Best practice : best place to define variables and functions

Hi
I use to set/define my variables, connections and functions before i instantiate the tasks (outside “with dag”) . But in some dags i notice that sometimes it’s the inverse. So what is the best practice between:

myvar = Variable.get(“var1”)
with DAG … as dag:
task1

vs

with DAG … as dag:
myvar = Variable.get(“var1”)
task1

Hi @gto,

For using Variables in your DAGs it is best practice to either use Jinja templating or confining the Variable.get() call to inside an Operator’s execute() method. This is related to reducing, and ideally avoiding, top-level code in your DAG file (i.e. your DAG file should act like a config file and solely define the DAG, tasks, and task dependencies and not contain function calls). More on best practices when using Variables here.

Accessing Variables outside of an Operator’s execute() method without Jinja templating creates a session to query the metadata database in Airflow. This can slow down DAG parsing and put unnecessary load on the metadata database causing a number of performance issues.

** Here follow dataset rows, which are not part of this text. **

(** X19.  [/logout] ends the session.  With no failure ahead, session ids
    distinct and a [sessionId] cookie that is a plain string (not of the
    form [j:<JSON>]), an authenticated logout deletes the session of the
    request and clears the [sessionId] cookie, and nothing else: after it the
    same cookies authenticate nobody, so both timer routes answer 401, while
    users, timers and the other sessions are untouched. *)
Theorem logout_ends_the_session
  (ObjectId : string -> option oid) (toString : oid -> string)
  (req : Request) (u : User.t) (sid : string) (w : World) :
  faults w = [] ->
  NoDup (map Session.sessionId (sessions (db w))) ->
  cookie "sessionId" (cookies req) = Some sid ->
  json_cookie sid = false ->
  auth req w = (Ok (Some u), w) ->
  exists w',
    logout req w = (Ok (redirect "/" [] ["sessionId"]), w') /\
    db w' = mkDb (users (db w))
              (remove_first (fun s => String.eqb (Session.sessionId s) sid)
                 (sessions (db w)))
              (timers (db w)) (next_oid (db w)) /\
    (forall s, In s (sessions (db w)) -> Session.sessionId s <> sid ->
               In s (sessions (db w'))) /\
    auth req w' = (Ok None, w') /\
    post_api_timers ObjectId toString req w' = (Ok (sendStatus 401), w') /\
    post_api_timers_stop ObjectId toString req w' = (Ok (sendStatus 401), w').
Proof.
  intros Hf Hnd Hc _ Ha. eexists.
  split.
  { unfold logout. rewrite (bind_Ok _ _ _ _ _ Ha). rewrite Hc.
    now rewrite (bind_Ok _ _ _ _ _ (deleteSession_quiet sid w Hf)). }
  split; [reflexivity|].
  split.
  { simpl. intros s Hin Hne.
    induction (sessions (db w)) as [|x l IH]; simpl in *; [tauto|].
    inversion Hnd as [|? ? _ Hnd']; subst.
    destruct (String.eqb (Session.sessionId x) sid) eqn:E.
    - destruct Hin as [->|Hin]; [|assumption].
      apply String.eqb_eq in E. contradiction.
    - destruct Hin as [->|Hin]; [now left|right; now apply IH]. }
  assert (Ha' : forall w1, faults w1 = [] ->
            sessions (db w1)
            = remove_first (fun s => String.eqb (Session.sessionId s) sid) (sessions (db w)) ->
            auth req w1 = (Ok None, w1)).
  { intros w1 Hf1 Hs. rewrite auth_quiet by exact Hf1. rewrite Hc.
    destruct (String.eqb sid ""); [reflexivity|].
    rewrite Hs.
    rewrite (find_remove_first_unique Session.sessionId String.eqb _ sid
               String.eqb_eq Hnd).
    reflexivity. }
  match goal with
  | |- auth req ?w1 = _ /\ _ => pose proof (Ha' w1 Hf eq_refl) as Hnone
  end.
  split; [exact Hnone|].
  unfold post_api_timers, post_api_timers_stop.
  rewrite !(bind_Ok _ _ _ _ _ Hnone). now split.
Qed.

Lemma login_checks_the_password_hash_witness :
  login table_hash hexString "n1" alice_logs_in online
  = (Ok (redirect "/" [("sessionId", "n1"); ("userId", alice_key)] []),
     snd (login table_hash hexString "n1" alice_logs_in online)) /\
  sessions (db (snd (login table_hash hexString "n1" alice_logs_in online)))
  = [Session.mk 7%N "s-alice"; Session.mk 8%N "s-bob"; Session.mk 7%N "n1"].
Proof.
  assert (E : login table_hash hexString "n1" alice_logs_in online
              = (Ok (redirect "/" [("sessionId", "n1"); ("userId", alice_key)] []),
                 snd (login table_hash hexString "n1" alice_logs_in online)))
    by reflexivity.
  split; [exact E|].
  destruct (login_checks_the_password_hash table_hash hexString "n1" alice_logs_in
              online _ _ E) as [[H _]|(u & _ & _ & _ & _ & H)].
  - discriminate H.
  - reflexivity.
Defined.

Lemma login_then_auth_witness :
  faults online = [] /\
  exists w' u',
    login table_hash hexString "n1" alice_logs_in online
      = (Ok (redirect "/"
               (cookies (mkRequest [("sessionId", "n1"); ("userId", hexString 7%N)] "" ""))
               []), w') /\
    auth (mkRequest [("sessionId", "n1"); ("userId", hexString 7%N)] "" "") w'
      = (Ok (Some u'), w') /\
    User._id u' = User._id alice /\ In u' (users (db online)).
Proof.
  split; [reflexivity|].
  apply (login_then_auth table_hash hexString "n1" alice_logs_in alice
           (mkRequest [("sessionId", "n1"); ("userId", hexString 7%N)] "" "") online);
    try reflexivity.
  discriminate.
Defined.

Lemma createUser_keeps_names_distinct_witness :
  faults online = [] /\
  createUser table_hash "alice" "password" online = (Ok None, online) /\
  users (db (snd (createUser table_hash "carol" "password" online)))
  = [alice; bob; User.mk 2%N "carol" "5e884898da28"].
Proof.
  split; [reflexivity|]. split.
  - apply (createUser_keeps_names_distinct table_hash "alice" "password" online eq_refl).
  - destruct (createUser_keeps_names_distinct table_hash "carol" "password" online eq_refl)
      as [(_ & H & _) _].
    rewrite H. reflexivity.
Defined.

Lemma signup_logs_the_new_user_in_witness :
  faults online = [] /\
  fst (signup table_hash hexString "n2" carol_signs_up online)
  = Ok (redirect "/"
          [("sessionId", "n2"); ("userId", "000000000000000000000002")] []).
Proof.
  split; [reflexivity|].
  destruct (signup_logs_the_new_user_in table_hash hexString "n2" carol_signs_up online
              eq_refl) as [H _].
  rewrite H. reflexivity.
Defined.

Lemma logout_ends_the_session_witness :
  faults online = [] /\
  exists w',
    logout alice_stops online = (Ok (redirect "/" [] ["sessionId"]), w') /\
    db w' = mkDb (users (db online))
              (remove_first (fun s => String.eqb (Session.sessionId s) "s-alice")
                 (sessions (db online)))
              (timers (db online)) (next_oid (db online)) /\
    (forall s, In s (sessions (db online)) -> Session.sessionId s <> "s-alice" ->
               In s (sessions (db w'))) /\
    auth alice_stops w' = (Ok None, w') /\
    post_api_timers hexObjectId hexString alice_stops w' = (Ok (sendStatus 401), w') /\
    post_api_timers_stop hexObjectId hexString alice_stops w' = (Ok (sendStatus 401), w').
Proof.
  split; [reflexivity|].
  apply (logout_ends_the_session hexObjectId hexString alice_stops alice "s-alice" online);
    try reflexivity.
  simpl. constructor; [simpl; intros [H|[]]; discriminate|].
  constructor; [intros []|constructor].
Defined.

(** ** Stopping a timer twice *)

Lemma auth_elsewhere req r w w1 :
  faults w = [] -> auth req w = (Ok r, w) ->
  faults w1 = [] ->
  users (db w1) = users (db w) -> sessions (db w1) = sessions (db w) ->
  auth req w1 = (Ok r, w1).
Proof.
  intros Hf Ha Hf1 Hu Hs.
  rewrite (auth_quiet req w Hf) in Ha. injection Ha as <-.
  rewrite (auth_quiet req w1 Hf1). now rewrite Hu, Hs.
Qed.

Section StopTwice.
Variable ObjectId : string -> option oid.
Variable toString : oid -> string.

(** The stop route when nothing fails, the caller's socket is registered
    and the caller owns a timer with the id. *)
Lemma stop_route_quiet req u i t c w :
  faults w = [] ->
  auth req w = (Ok (Some u), w) ->
  ObjectId (params_id req) = Some i ->
  ObjectId (toString (User._id u)) = Some (User._id u) ->
  Map_get (toString (User._id u)) (clients w) = Some c ->
  find (has_id_and_owner i (User._id u)) (timers (db w)) = Some t ->
  post_api_timers_stop ObjectId toString req w =
    (Ok (sendStatus 204),
     set_wire
       (wire w ++
        [(c, Msg.mk "all_timers"
               (map (view_at (now w))
                  (filter (owned_by (User._id u))
                     (snd (update_first (has_id_and_owner i (User._id u))
                             (stopped_at (now w)) (timers (db w)))))))])
       (set_db
          (set_timers
             (snd (update_first (has_id_and_owner i (User._id u))
                     (stopped_at (now w)) (timers (db w))))
             (db w)) w)).
Proof.
  intros Hf Ha Hi Ho Hc Hfind. unfold post_api_timers_stop.
  rewrite (bind_Ok _ _ _ _ _ Ha). unfold ObjectId_of. rewrite Hi, bind_ret_l.
  rewrite (bind_Ok _ _ _ _ _ (stopTimer_quiet_named i (User._id u) w Hf)).
  rewrite Hfind. cbn [present absent negb].
  match goal with
  | |- bind (sendAllTimersMsg _ _) _ ?w1 = _ =>
      rewrite (bind_Ok _ _ _ _ _
                 (sendAllTimersMsg_quiet ObjectId (toString (User._id u)) (User._id u) c w1
                    Hf Ho Hc))
  end.
  reflexivity.
Qed.

(** The stop route when the caller owns a timer with the id and has no
    socket: the timer is updated, then the push throws. *)
Lemma stop_route_without_socket req u i t w :
  faults w = [] ->
  auth req w = (Ok (Some u), w) ->
  ObjectId (params_id req) = Some i ->
  Map_get (toString (User._id u)) (clients w) = None ->
  find (has_id_and_owner i (User._id u)) (timers (db w)) = Some t ->
  throws (post_api_timers_stop ObjectId toString req w).
Proof.
  intros Hf Ha Hi Hc Hfind. unfold post_api_timers_stop, throws.
  rewrite (bind_Ok _ _ _ _ _ Ha). unfold ObjectId_of. rewrite Hi, bind_ret_l.
  rewrite (bind_Ok _ _ _ _ _ (stopTimer_quiet_named i (User._id u) w Hf)).
  rewrite Hfind. cbn [present absent negb].
  match goal with
  | |- context [bind (sendAllTimersMsg _ _) _ ?w1] =>
      destruct (sendAllTimersMsg_unregistered ObjectId (toString (User._id u)) w1 Hc)
        as (e & w2 & Hs & _);
      rewrite (bind_Throw _ _ _ _ _ Hs)
  end.
  now exists e.
Qed.

End StopTwice.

For the sake of example, let’s assume task1 is the Task that uses the var1 Variable and task1 is a PythonOperator that executes a function called foo(). Using the two options outlined above:

  1. Access var1 in task1 Operator
from airflow.models import Variable


def foo():
    print(Variable.get("var1"))
  1. Use Jinja templating where op_kwargs is a templated field (see source)
# Function defined outside of the DAG file in foo.py
def foo(bar):
    print(bar)

from foo import foo
...

with DAG(...) as dag:
   task1 = PythonOperator(
       task_id="task1",
       python_callable=foo,
       op_kwargs=dict(bar={{ var.value.var1 }}),
   )

I hope that helps!

2 Likes

Thanks @josh-fell for taking the time to explain.
Its much more practical to use the templating and leverage the execute method of the task.